Çağın Ruhsal Sorunu: Cinsel Kimlik Karmaşası ve Bu Sorunun Pençesindeki Çocuklar
Yazar
Aile Danışmanı Habibe Polat
Çağın Ruhsal Sorunu: Cinsel Kimlik Karmaşası ve Bu Sorunun Pençesindeki Çocuklar
Günümüzün en önemli sorunlarından biri haline gelen ‘cinsel kimlik karmaşası sorunu’ hemen herkesin karşılaştığı, bildiği, duyduğu bir meseleye dönüştü. Hal böyle olunca bu sorunla dertlenen bir grup psikolog olarak ‘bizler ne yapabiliriz’ deyip, Nesli Koruma Hareketi bünyesinde bir araya geldik. Bununla da kalmadık, cinsel kimlik karmaşası üzerine bizi geliştirecek kitap okumaları ve konu değerlendirmeleri yapmaya başladık. İlk kitap olarak seçtiğimiz ‘Anne Babalar İçin Gençlerde Homoseksüelliği Önleme Rehberi’[i] kitabını, Klinik Psikolog Müjde Yahşi öncülüğünde analiz etmeye başladık. Toplamda on oturum olarak planlanan ve oldukça verimli geçen buluşmamızın ilkinde, birbirinden önemli konulara değinen Müjde Yahşi, cinsel kimlik karmaşası sorunu üzerinden temel kavramları ve deneyimlerini bizlerle paylaştı. Her ruh sağlığı uzmanı ve ebeveynin bilmesi gereken bilgileri aktaran Yahşi, cinsel kimlik sorununun hiç bilinmeyen yönlerinden bahsetti. Ben bu yazımda sizlere, Müjde Yahşi’nin üzerinde durduğu konulardan, uyarı ve tavsiyelerinden bahsetmek istiyorum.[ii]

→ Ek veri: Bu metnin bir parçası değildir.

(** C9, as the code has it. When NewTestLocationsProvider returns, the
    paths UserConfig, UserData and UserCache return each name an entry of
    the directory MkdirTemp worked in, which is the root given to the
    constructor when that root is not the empty string and os.TempDir()
    when it is; the entries are called config, data and cache followed by a
    decimal number; each is a directory now and was none before the call;
    and the three paths differ from each other. *)
Theorem locations_are_new_directories
    (o : OS) (dir : string) (p : TestLocationsProvider) (o' : OS) :
  NewTestLocationsProvider o dir = Returns (p, o') →
  let root := effective_dir dir in
  (in_directory root (UserConfig p) ∧ in_directory root (UserData p) ∧
   in_directory root (UserCache p)) ∧
  (∃ i j k, UserConfig p = joinPath root ("config" +:+ Uitoa i) ∧
            UserData p = joinPath root ("data" +:+ Uitoa j) ∧
            UserCache p = joinPath root ("cache" +:+ Uitoa k)) ∧
  (is_dir (fs o') (UserConfig p) ∧ is_dir (fs o') (UserData p) ∧
   is_dir (fs o') (UserCache p)) ∧
  (¬ is_dir (fs o) (UserConfig p) ∧ ¬ is_dir (fs o) (UserData p) ∧
   ¬ is_dir (fs o) (UserCache p)) ∧
  (UserConfig p ≠ UserData p ∧ UserConfig p ≠ UserCache p ∧
   UserData p ≠ UserCache p).
Proof.
  intros Hnew root.
  apply NewTestLocationsProvider_creates in Hnew as (o1 & o2 & H1 & H2 & H3).
  apply MkdirTemp_creates in H1 as (Hm1 & Hin1 & i & Hn1); [|reflexivity|done].
  apply MkdirTemp_creates in H2 as (Hm2 & Hin2 & j & Hn2); [|reflexivity|done].
  apply MkdirTemp_creates in H3 as (Hm3 & Hin3 & k & Hn3); [|reflexivity|done].
  apply Mkdir_creates in Hm1 as (Hnew1 & Hdir1 & Hkeep1).
  apply Mkdir_creates in Hm2 as (Hnew2 & Hdir2 & Hkeep2).
  apply Mkdir_creates in Hm3 as (Hnew3 & Hdir3 & Hkeep3).
  unfold UserConfig, UserData, UserCache.
  split; [by repeat split|]. split; [by exists i, j, k|].
  split; [by auto|]. split.
  - split; [exact Hnew1|]. split.
    + intros Hd. by apply Hnew2, Hkeep1.
    + intros Hd. by apply Hnew3, Hkeep2, Hkeep1.
  - split; [|split].
    + intros Heq. apply Hnew2. by rewrite <- Heq.
    + intros Heq. apply Hnew3, Hkeep2. by rewrite <- Heq.
    + intros Heq. apply Hnew3. by rewrite <- Heq.
Qed.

Öncelikle gelin kavramlar arasında kaybolmadan, Müjde Yahşi’nin gözünden cinsel kimlik karmaşası nedir anlamaya çalışalım. Şunu biliyoruz ki cinsiyet doğuştan gelen bir olgudur. Cinsel kimlik ise kişinin kendisini nasıl algıladığı ile ilgili bir durumdur. Çocuğun kimliği ilk iki yılda oluşur. Fallik dönem olarak adlandırdığımız 3-6 yaş arası dönemde, çocuk kendini tanımaya başlar ve farkındalığı oluşur. Çocuğun cinsiyeti hakkında farkındalığı oluşamamış ve cinsiyetini tanıyacak bir rol model bulamadığı için arada kalan bir cinsiyet duygusu gelişmişse, cinsiyetiyle ilgili bir karmaşa yaşayabilir. Kimlik karmaşası yaşayan çocuğu hemen etiketlemek doğru değildir. Ön ergenlik dönemi, çocuğun kendisini ve cinsel kimliğini tanımaya çalıştığı bir dönem olduğu için bu konuda bir kafa karışıklığı yaşaması normal kabul edilebilir.

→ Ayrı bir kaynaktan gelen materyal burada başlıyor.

Lemma m_adj_last_spec ms m len :
  m_last ms = Some m -> 0 <= len <= m_len m ->
  chain_bytes (m_adj_last ms len) = ztake (chain_len ms - len) (chain_bytes ms).
Proof.
  induction ms as [|m1 ms IH]; intros Hm Hl; [done|].
  destruct ms as [|m2 ms].
  - simpl in Hm. simplify_eq. simpl. rewrite !chain_bytes_one, chain_len_cons, chain_len_nil.
    rec_simpl. f_equal. lia.
  - change (m_adj_last (m1 :: m2 :: ms) len) with (m1 :: m_adj_last (m2 :: ms) len).
    change (m_last (m1 :: m2 :: ms)) with (m_last (m2 :: ms)) in Hm.
    rewrite chain_bytes_cons, IH by done. rewrite (chain_bytes_cons m1), (chain_len_cons m1).
    assert (m_len m <= chain_len (m2 :: ms)).
    { clear -Hm. revert Hm. generalize (m2 :: ms) as l. induction l as [|a l IH]; [done|].
      destruct l as [|b l].
      - simpl. intros. simplify_eq. rewrite chain_len_cons, chain_len_nil. lia.
      - intros Hm. specialize (IH Hm). rewrite chain_len_cons. pose proof (m_len_nonneg a). lia. }
    pose proof (m_len_nonneg m1).
    rewrite ztake_app_ge by (unfold m_len, chain_len in *; lia). do 2 f_equal. unfold m_len. lia.
Qed.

3-6 yaş arasında görülen kimlik karmaşası görmezden gelinirse daha ileri yaşlarda bir soruna dönüşeceğinden, çocuğa erken yaşlarda müdahale edilmesi oldukça önemlidir. Örneğin cinsel kimlik karmaşası yaşayan 3-6 yaş bir erkek çocuğunu ele alalım. Bu çocuklar genellikle naif ve duygusaldır. Sanatsal yetenekleri olan, mizaç olarak ince ruhlu, kibar çocuklardır. Annenin bir sözü, başka bir çocuğu incitmezken bu mizaçtaki bir çocuk incinebilir. Bizler hassas mizaca sahip çocuklara daha çok dikkat etmek zorundayız.

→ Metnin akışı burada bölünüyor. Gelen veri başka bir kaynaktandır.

(* ===== verification/SockBuf.v ===== *)
(** Socket buffers (src/sys/kern/uipc_socket2.c, the sockbuf routines, and the
    sockbuf macros of src/sys/sys/socketvar.h).

    [sb_mb] is the list of records linked by [m_nextpkt]; each record is an mbuf
    chain.  The counters [sb_cc] and [sb_mbcnt] are kept as the code keeps them,
    as 32-bit words updated mbuf by mbuf; [sb_inv] says that they agree with the
    queue. *)
From S2P Require Import Prelude Mbuf.
Import Mbuf.

Module SockBuf.

Definition SB_LOCK : Z := 1.
Definition SB_WANT : Z := 2.
Definition SB_WAIT : Z := 4.
Definition SB_SEL : Z := 8.
Definition SB_NOTIFY : Z := 28.     (* SB_WAIT|SB_SEL|SB_ASYNC *)

Record sockbuf := mkSb {
  sb_cc : Z;
  sb_hiwat : Z;
  sb_mbcnt : Z;
  sb_mbmax : Z;
  sb_lowat : Z;
  sb_mb : list chain;
  sb_flags : Z
}.
Definition eta_sockbuf (r : sockbuf) : sockbuf :=
  mkSb (sb_cc r) (sb_hiwat r) (sb_mbcnt r) (sb_mbmax r) (sb_lowat r) (sb_mb r) (sb_flags r).
#[global] Instance set_sb_cc : Setter sb_cc := ltac:(mk_setter eta_sockbuf).
#[global] Instance set_sb_hiwat : Setter sb_hiwat := ltac:(mk_setter eta_sockbuf).
#[global] Instance set_sb_mbcnt : Setter sb_mbcnt := ltac:(mk_setter eta_sockbuf).
#[global] Instance set_sb_mbmax : Setter sb_mbmax := ltac:(mk_setter eta_sockbuf).
#[global] Instance set_sb_lowat : Setter sb_lowat := ltac:(mk_setter eta_sockbuf).
#[global] Instance set_sb_mb : Setter sb_mb := ltac:(mk_setter eta_sockbuf).
#[global] Instance set_sb_flags : Setter sb_flags := ltac:(mk_setter eta_sockbuf).

(** [sbspace]: [imin] of the two signed differences. *)
Definition sbspace (sb : sockbuf) : Z :=
  imin (s32 (sb_hiwat sb - sb_cc sb)) (s32 (sb_mbmax sb - sb_mbcnt sb)).

Definition mbuf_space (m : mbuf) : Z :=
  MSIZE + (if hasf (m_flags m) M_EXT then ext_size m else 0).

(** [sballoc], [sbfree] *)
Definition sballoc (sb : sockbuf) (m : mbuf) : sockbuf :=
  sb <| sb_cc := u32 (sb_cc sb + m_len m) |>
     <| sb_mbcnt := u32 (sb_mbcnt sb + mbuf_space m) |>.
Definition sbfree (sb : sockbuf) (m : mbuf) : sockbuf :=
  sb <| sb_cc := u32 (sb_cc sb - m_len m) |>
     <| sb_mbcnt := u32 (sb_mbcnt sb - mbuf_space m) |>.

(** ** Limits *)

(** [sbreserve]: the result is the new buffer and the C return value. *)
Definition sbreserve (sb_max : Z) (sb : sockbuf) (cc : Z) : sockbuf * bool :=
  if cc >? u32 (sb_max * MCLBYTES) / (MSIZE + MCLBYTES) then (sb, false)
  else
    let sb := sb <| sb_hiwat := cc |> in
    let sb := sb <| sb_mbmax := cmin (u32 (cc * 2)) sb_max |> in
    (if u32 (sb_lowat sb) >? sb_hiwat sb then sb <| sb_lowat := s32 (sb_hiwat sb) |> else sb, true).

(** ** Appending *)

(** [sbcompress]'s loop.  [racc] is the record reversed, so that its head is the
    mbuf [n] that data may be copied into; [eor] accumulates [M_EOR]. *)
Fixpoint sbcompress_loop (p : mpool) (sb : sockbuf) (racc m : chain) (eor : Z)
    : mpool * sockbuf * chain * Z :=
  match m with
  | [] => (p, sb, racc, eor)
  | m1 :: m' =>
      let eor := Z.lor eor (Z.land (m_flags m1) M_EOR) in
      let o := match m' with o :: _ => Some o | [] => head racc end in
      if (m_len m1 =? 0) &&
         ((eor =? 0) || match o with Some o => m_type o =? m_type m1 | None => false end)
      then sbcompress_loop (m_free p m1) sb racc m' eor
      else
        let copy := match racc with
                    | n :: _ => negb (hasf (m_flags n) (Z.lor M_EXT M_EOR)) &&
                                (m_off n + m_len n + m_len m1 <? MLEN) &&
                                (m_type n =? m_type m1)
                    | [] => false
                    end in
        match racc, copy with
        | n :: r, true =>
            sbcompress_loop (m_free p m1) (sb <| sb_cc := u32 (sb_cc sb + m_len m1) |>)
              (n <| m_bytes := m_bytes n ++ m_bytes m1 |> :: r) m' eor
        | _, _ =>
            sbcompress_loop p (sballoc sb m1)
              (m1 <| m_flags := clrb (m_flags m1) M_EOR |> :: racc) m' eor
        end
  end.

(** The record after compression, with the end-of-record mark set again. *)
Definition sbcompress (p : mpool) (sb : sockbuf) (rec m : chain)
    : mpool * sockbuf * chain :=
  let '(p, sb, racc, eor) := sbcompress_loop p sb (rev rec) m 0 in
  let racc := match racc with
              | n :: r => if eor =? 0 then racc else n <| m_flags := setb (m_flags n) eor |> :: r
              | [] => []
              end in
  (p, sb, rev racc).

(** Move the end-of-record mark from the first mbuf to the second. *)
Definition move_eor (m0 : mbuf) (m : chain) : mbuf * chain :=
  match m with
  | m1 :: m' => if hasf (m_flags m0) M_EOR
                then (m0 <| m_flags := clrb (m_flags m0) M_EOR |>,
                      m1 <| m_flags := setb (m_flags m1) M_EOR |> :: m')
                else (m0, m)
  | [] => (m0, m)
  end.

Definition sbappendrecord (p : mpool) (sb : sockbuf) (m0 : chain) : mpool * sockbuf :=
  match m0 with
  | [] => (p, sb)
  | m0 :: m =>
      let sb := sballoc sb m0 in
      let '(m0, m) := move_eor m0 m in
      let '(p, sb, rec) := sbcompress p sb [m0] m in
      (p, sb <| sb_mb := sb_mb sb ++ [rec] |>)
  end.

(** Split a record list into the records before the last and the last. *)
Fixpoint split_last (l : list chain) : list chain * chain :=
  match l with
  | [] => ([], [])
  | [r] => ([], r)
  | r :: l' => let '(a, b) := split_last l' in (r :: a, b)
  end.

Definition sbappend (p : mpool) (sb : sockbuf) (m : chain) : mpool * sockbuf :=
  match m with
  | [] => (p, sb)
  | _ :: _ =>
      let '(recs, rec) := split_last (sb_mb sb) in
      if existsb (fun n => hasf (m_flags n) M_EOR) rec
      then sbappendrecord p sb m
      else
        let '(p, sb, rec') := sbcompress p sb rec m in
        (p, sb <| sb_mb := match rec' with [] => recs | _ => recs ++ [rec'] end |>)
  end.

Erkek çocuklar, cinsel kimlik karmaşasının ilerlemesiyle gelişen eşcinsellik yolunda, bazı önemli sinyaller verir. Örneğin daha küçük yaşlardan itibaren cinsiyetlerini sahiplenmede tereddüt ederler, kız kıyafeti ve oyuncaklarına ilgi duyarlar, diğer erkek çocuklarına denk olmadıkları korkusunu yaşarlar. Cinsel kimliklerinin zarar gördüğünü belirten bu sinyaller, erkek çocuklarında kendini soyutlamaya neden olan aşağılık kompleksini de uyandırır.
Okul öncesi dönemde belirti gösteren çocuklar, okul döneminde yalnızlaşarak kendilerini mutsuz hissedebilirler. Okula başladıklarında evden ayrılma endişesi ve çeşitli davranış bozukluğu problemleri de yaşayabilirler. 6-11 yaş aralığındaki bu tip çocuklar, erkekli ortamlarda kendilerini yetersiz hissettiklerinden arkadaşlık kurmakta zorlanırlar. Daha çok kız çocuklarıyla arkadaşlık kurarlar. Bu çocukların aile içi durumlarına baktığımızda, babalarıyla soğuk ve yetersiz ilişkileri vardır. Anneleri ise genellikle sert ve baskın bir karaktere sahiptir.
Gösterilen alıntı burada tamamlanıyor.